Number of lines below with the word "raises": state it and write nothing more.

Collected data:
┏━━
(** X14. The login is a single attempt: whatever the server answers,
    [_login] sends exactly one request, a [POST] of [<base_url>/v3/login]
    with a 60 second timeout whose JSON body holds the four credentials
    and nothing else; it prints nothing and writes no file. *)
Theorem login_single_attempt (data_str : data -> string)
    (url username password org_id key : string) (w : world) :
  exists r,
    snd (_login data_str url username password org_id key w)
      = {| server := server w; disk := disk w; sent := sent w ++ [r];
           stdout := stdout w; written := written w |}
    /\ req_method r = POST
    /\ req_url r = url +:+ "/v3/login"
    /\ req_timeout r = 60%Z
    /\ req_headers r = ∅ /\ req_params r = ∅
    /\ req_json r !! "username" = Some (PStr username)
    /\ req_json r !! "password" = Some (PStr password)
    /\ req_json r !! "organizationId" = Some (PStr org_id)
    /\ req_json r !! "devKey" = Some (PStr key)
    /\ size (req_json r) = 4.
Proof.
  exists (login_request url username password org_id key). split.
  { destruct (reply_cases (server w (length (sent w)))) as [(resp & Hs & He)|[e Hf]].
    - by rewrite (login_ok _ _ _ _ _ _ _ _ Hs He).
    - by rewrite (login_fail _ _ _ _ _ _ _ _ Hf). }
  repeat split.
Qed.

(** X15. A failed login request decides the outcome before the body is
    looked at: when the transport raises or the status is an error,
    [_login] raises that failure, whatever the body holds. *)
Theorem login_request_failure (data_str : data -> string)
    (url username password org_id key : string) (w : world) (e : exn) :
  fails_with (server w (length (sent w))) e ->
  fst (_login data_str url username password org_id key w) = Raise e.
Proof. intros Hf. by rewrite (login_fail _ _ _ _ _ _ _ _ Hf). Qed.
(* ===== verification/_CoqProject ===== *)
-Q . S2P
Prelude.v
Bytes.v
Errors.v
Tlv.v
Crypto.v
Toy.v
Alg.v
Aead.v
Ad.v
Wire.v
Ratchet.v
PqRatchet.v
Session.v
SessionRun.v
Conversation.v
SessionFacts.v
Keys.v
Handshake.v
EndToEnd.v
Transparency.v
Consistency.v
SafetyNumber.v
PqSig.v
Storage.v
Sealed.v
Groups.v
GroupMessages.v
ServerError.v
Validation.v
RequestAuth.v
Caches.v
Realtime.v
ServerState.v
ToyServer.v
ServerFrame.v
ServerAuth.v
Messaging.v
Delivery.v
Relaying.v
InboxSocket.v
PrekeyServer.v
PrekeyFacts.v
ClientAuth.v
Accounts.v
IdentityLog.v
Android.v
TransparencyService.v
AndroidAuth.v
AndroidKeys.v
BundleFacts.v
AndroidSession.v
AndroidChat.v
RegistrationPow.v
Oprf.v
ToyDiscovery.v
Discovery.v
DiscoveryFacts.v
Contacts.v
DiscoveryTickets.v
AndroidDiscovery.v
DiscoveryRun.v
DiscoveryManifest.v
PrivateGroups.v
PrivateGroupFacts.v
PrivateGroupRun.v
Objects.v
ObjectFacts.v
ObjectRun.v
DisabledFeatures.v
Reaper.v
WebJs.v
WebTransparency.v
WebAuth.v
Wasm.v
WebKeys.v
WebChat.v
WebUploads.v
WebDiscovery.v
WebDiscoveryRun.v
┗━━
RESPONSE BELOW: 2